The Pearl
- The Pearl in September 2026 with the construction of Anova The Pearl visible in the foreground.
- Location: Midtown Charlotte, Charlotte, North Carolina
- Status: Under construction
- Groundbreaking: late 2022
- Estimated completion: 2024
- Website: www.thepearlclt.com

Companies
- Developer: Wexford Science & Technology

Technical details
- Buildings: The Howard R. Levine Center for Education, four medical research buildings, a hotel, residential tower
- Size: 26 acres (11 ha)

= The Pearl (Charlotte) =

Medical innovation district in North Carolina, United States

The Pearl is a 26 acre medical innovation district in Midtown Charlotte, Charlotte, North Carolina, United States, centered around the second Wake Forest School of Medicine campus that is currently under construction.

==History==

The medical school is Charlotte's first four-year medical school. It is the product of a partnership between Atrium Health of Charlotte, Wake Forest Baptist Health, and Wake Forest University to create the second Wake Forest School of Medicine campus. The idea began taking shape in April 2019 when the three entities agreed to sign a letter of intent forming the partnership by the end of 2019.

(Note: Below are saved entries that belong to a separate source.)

(** * The Balancer Vault client of beefy-v2

    A shallow embedding of [class Vault] (the on-chain Vault interaction
    layer): response validation and decoding, the positional argument
    tuples handed to the ABI coder, and the word-offset bookkeeping of the
    zap-step builders.

    Imported services (bignumber.js, web3-eth-abi, viem, the contract
    bindings) are either given their library semantics where a property
    depends on it, or collected in the record [Services] over which the
    class is parametrised. *)

From Stdlib Require Import ZArith QArith Lia.
From Stdlib.Strings Require Import Byte.
From stdpp Require Import base option list strings pretty.

Open Scope string_scope.
Open Scope Z_scope.
Open Scope nat_scope.

(** ** Errors and fallible computations *)

(** What a method can throw.  Errors raised by the class itself from a
    plain string literal or template are [Error_new]; the one template
    that interpolates a number keeps the number; everything thrown from
    inside an imported helper is kept apart from those. *)
Inductive Error : Type :=
  | Error_new (message : string)
  | Error_UnsupportedExitKind (exitKind : Z)
      (* new Error(`Unsupported exit kind: ${exitKind}`) *)
  | Error_FunctionNotInAbi (name : string)
      (* new Error(`Function "${name}" not found in vault ABI`) *)
  | Error_getAddress (input : string)            (* viem: invalid address *)
  | Error_bigNumberToString (signed : bool)      (* helpers/big-number *)
  | Error_abiCoder                               (* web3-eth-abi *)
  | Error_call (reason : string).                (* rejected contract call *)

Inductive Result (A : Type) : Type :=
  | Ok (a : A)
  | Throw (e : Error).
Arguments Ok {A} a.
Arguments Throw {A} e.

#[global] Instance Result_ret : MRet Result := fun A a => Ok a.
#[global] Instance Result_bind : MBind Result := fun A B f m =>
  match m with
  | Ok a => f a
  | Throw e => Throw e
  end.
#[global] Instance Result_fmap : FMap Result := fun A B f m =>
  match m with
  | Ok a => Ok (f a)
  | Throw e => Throw e
  end.

(** [Array.prototype.map] with a callback that may throw: the callbacks
    run left to right and the first exception aborts the whole map. *)
Fixpoint sequence {A} (l : list (Result A)) : Result (list A) :=
  match l with
  | [] => Ok []
  | r :: rs => a ← r; as' ← sequence rs; Ok (a :: as')
  end.

Definition orThrow {A} (e : Error) (o : option A) : Result A :=
  match o with
  | Some a => Ok a
  | None => Throw e
  end.

(** ** Untyped response values

    The declared TypeScript types of the contract responses are not
    trusted by the code: each method re-checks presence and array-ness
    at run time.  A property of a response is therefore one of: not there
    ([undefined]/[null]), some value that is not an array (truthy or
    falsy), or an array. *)
Inductive JsField (A : Type) : Type :=
  | JsMissing
  | JsOther (truthy : bool)
  | JsArray (items : list A).
Arguments JsMissing {A}.
Arguments JsOther {A} truthy.
Arguments JsArray {A} items.

Definition truthy {A} (v : JsField A) : bool :=
  match v with
  | JsMissing => false
  | JsOther b => b
  | JsArray _ => true          (* every array, [] included, is truthy *)
  end.

Definition Array_isArray {A} (v : JsField A) : bool :=
  match v with
  | JsArray _ => true
  | _ => false
  end.

(** [v.length] and [v.map]/[v[i]] are only reached behind the guards
    above; off an array there is nothing to iterate. *)
Definition elements {A} (v : JsField A) : list A :=
  match v with
  | JsArray l => l
  | _ => []
  end.

(** ** bignumber.js values

    A BigNumber is a finite decimal, or one of the three non-numbers.
    Finite values are kept as rationals: [plus] and [minus] are exact in
    bignumber.js (no rounding mode applies to them). *)
Inductive BigNumber : Type :=
  | BN (value : Q)
  | BN_Infinity (negative : bool)
  | BN_NaN.

Module BigNumber.

Definition negated (x : BigNumber) : BigNumber :=
  match x with
  | BN q => BN (- q)
  | BN_Infinity s => BN_Infinity (negb s)
  | BN_NaN => BN_NaN
  end.

Definition plus (x y : BigNumber) : BigNumber :=
  match x, y with
  | BN_NaN, _ | _, BN_NaN => BN_NaN
  | BN a, BN b => BN (a + b)
  | BN _, BN_Infinity s | BN_Infinity s, BN _ => BN_Infinity s
  | BN_Infinity s, BN_Infinity t =>
      if Bool.eqb s t then BN_Infinity s else BN_NaN
  end.

Definition minus (x y : BigNumber) : BigNumber := plus x (negated y).

Definition isFinite (x : BigNumber) : bool :=
  match x with BN _ => true | _ => false end.

Definition isNaN (x : BigNumber) : bool :=
  match x with BN_NaN => true | _ => false end.

(** [x.isEqualTo(y)]: comparison by value; NaN equals nothing. *)
Definition isEqualTo (x y : BigNumber) : bool :=
  match x, y with
  | BN a, BN b => Qeq_bool a b
  | BN_Infinity s, BN_Infinity t => Bool.eqb s t
  | _, _ => false
  end.

Definition of_Z (z : Z) : BigNumber := BN (inject_Z z).

End BigNumber.

(** ** Data model (./types, ../../transact/zap/types) *)

Definition ZERO_ADDRESS : string :=
  "0x0000000000000000000000000000000000000000".

Record VaultConfig : Type := {
  vaultAddress : string;
  queryAddress : string;
}.

Record FundManagement : Type := {
  fm_sender : string;
  fm_fromInternalBalance : bool;
  fm_recipient : string;
  fm_toInternalBalance : bool;
}.

Definition queryFunds : FundManagement := {|
  fm_sender := ZERO_ADDRESS;
  fm_fromInternalBalance := false;
  fm_recipient := ZERO_ADDRESS;
  fm_toInternalBalance := false;
|}.

Module PoolTokensResult.
Record t : Type := {
  tokens : JsField string;
  balances : JsField string;
}.
End PoolTokensResult.

Module PoolTokenBalance.
Record t : Type := {
  token : string;
  balance : BigNumber;
}.
End PoolTokenBalance.

Module JoinPoolRequest.
Record t : Type := {
  assets : list string;
  maxAmountsIn : list BigNumber;
  userData : list byte;
  fromInternalBalance : bool;
}.
End JoinPoolRequest.

Module ExitPoolRequest.
Record t : Type := {
  assets : list string;
  minAmountsOut : list BigNumber;
  userData : list byte;
  toInternalBalance : bool;
}.
End ExitPoolRequest.

Module JoinPoolArgs.
Record t : Type := {
  poolId : string;
  sender : string;
  recipient : string;
  request : JoinPoolRequest.t;
}.
End JoinPoolArgs.

Module ExitPoolArgs.
Record t : Type := {
  poolId : string;
  sender : string;
  recipient : string;
  request : ExitPoolRequest.t;
}.
End ExitPoolArgs.

(** The query requests are the call arguments without sender and
    recipient; an object that carries them all the same is spread into
    the arguments like any other, so the model keeps them as optional
    properties. *)
Module QueryJoinPoolRequest.
Record t : Type := {
  poolId : string;
  request : JoinPoolRequest.t;
  sender : option string;
  recipient : option string;
}.
End QueryJoinPoolRequest.

Module QueryExitPoolRequest.
Record t : Type := {
  poolId : string;
  request : ExitPoolRequest.t;
  sender : option string;
  recipient : option string;
}.
End QueryExitPoolRequest.

Module JoinPoolResult.
Record t : Type := {
  bptOut : option string;
  amountsIn : JsField string;
}.
End JoinPoolResult.

Module ExitPoolResult.
Record t : Type := {
  bptIn : option string;
  amountsOut : JsField string;
}.
End ExitPoolResult.

Module QueryJoinPoolResponse.
Record t : Type := {
  liquidity : BigNumber;
  usedInput : list BigNumber;
  unusedInput : list BigNumber;
}.
End QueryJoinPoolResponse.

Module QueryExitPoolResponse.
Record t : Type := {
  liquidity : BigNumber;
  outputs : list BigNumber;
}.
End QueryExitPoolResponse.

Module SingleSwap.
Record t : Type := {
  poolId : string;
  kind : Z;
  assetIn : string;
  assetOut : string;
  amount : BigNumber;
  userData : list byte;
}.
End SingleSwap.

Module SwapArgs.
Record t : Type := {
  singleSwap : SingleSwap.t;
  funds : FundManagement;
  limit : BigNumber;
  deadline : Z;
}.
End SwapArgs.

Module BatchSwapStep.
Record t : Type := {
  poolId : string;
  assetInIndex : Z;
  assetOutIndex : Z;
  amount : BigNumber;
  userData : list byte;
}.
End BatchSwapStep.

Module BatchSwapArgs.
Record t : Type := {
  kind : Z;
  swaps : list BatchSwapStep.t;
  assets : list string;
  funds : FundManagement;
  limits : list BigNumber;
  deadline : Z;
}.
End BatchSwapArgs.

Module QueryBatchSwapRequest.
Record t : Type := {
  kind : Z;
  swaps : list BatchSwapStep.t;
  assets : list string;
  funds : option FundManagement;
}.
End QueryBatchSwapRequest.

Module StepToken.
Record t : Type := {
  token : string;
  index : Z;
}.
End StepToken.

Module ZapStep.
Record t : Type := {
  target : string;
  value : string;
  data : string;
  tokens : list StepToken.t;
}.
End ZapStep.

Module JoinPoolZapRequest.
Record t : Type := {
  join : JoinPoolArgs.t;
  insertBalance : bool;
}.
End JoinPoolZapRequest.

Module ExitPoolZapRequest.
Record t : Type := {
  exit : ExitPoolArgs.t;
  poolAddress : string;
  insertBalance : bool;
}.
End ExitPoolZapRequest.

Module SwapZapRequest.
Record t : Type := {
  swap : SwapArgs.t;
  insertBalance : bool;
}.
End SwapZapRequest.

Module PoolConfig.
Record token : Type := { address : string }.
Record t : Type := { tokens : list token }.
End PoolConfig.

(** Modelled from the spec: the enum [WeightedPoolExitKind] of
    ../weighted/types is missing from src/.  The spec names three exit
    kinds and gives the leading word 0 to exact-BPT-in-for-tokens-out;
    the other two follow in the order the spec lists them. *)
Module WeightedPoolExitKind.
Definition EXACT_BPT_IN_FOR_TOKENS_OUT : Z := 0.
Definition EXACT_BPT_IN_FOR_ONE_TOKEN_OUT : Z := 1.
Definition BPT_IN_FOR_EXACT_TOKENS_OUT : Z := 2.
End WeightedPoolExitKind.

The Pearl will be a mixed-use development containing medical office spaces, labs, retail, residential space, including affordable housing, community gathering and academic spaces. Atrium is intending for the district to create collaboration between researchers, students, doctors, engineers, and corporate innovators to increase medical knowledge. Rasu Shrestha, M.D., enterprise executive vice president and chief strategy and transformation officer at Atrium Health shared that the new Charlotte innovation district will be utilizing the successes of the Innovation Quarter in Winston-Salem, North Carolina such as local community to bring ideas, passion and curiosity to create a transformative district for the Charlotte region.

The idea began to become a reality with the Atrium Health and Wake Forest Baptist Health merger. The merger was first announced in April 2019 and completed in October of the same year. The new entity has a 42-hospital footprint across four states. Wake Forest School of Medicine will be the academic core of Atrium Health, which will be centered around the four-year medical school. Charlotte was the largest city in the country without a four-year medical school. The merger is being called a strategic brand combination, as a part of this the Winston-Salem, North Carolina–based Wake Forest Baptist Medical Center was renamed Atrium Health Wake Forest Baptist, it is the academic hospital of Wake Forest School of Medicine.

The district will be a public and private partnership. It is expected to create 5,500 onsite jobs and 11,500 jobs in the Charlotte area over the 15 years build out. The focus of the district will be research and developing businesses, creating housing, and public spaces with desirable amenities which according to Atrium Health will create livable and vibrant community. Seen in this light the public and private partnership is important to accomplish the goals of the district. Atrium Health plans to invest $1.5 billion. The district will support 63,000 jobs beyond its borders in the Charlotte area and have a $7.6 billion annual impact on the economy by 2040.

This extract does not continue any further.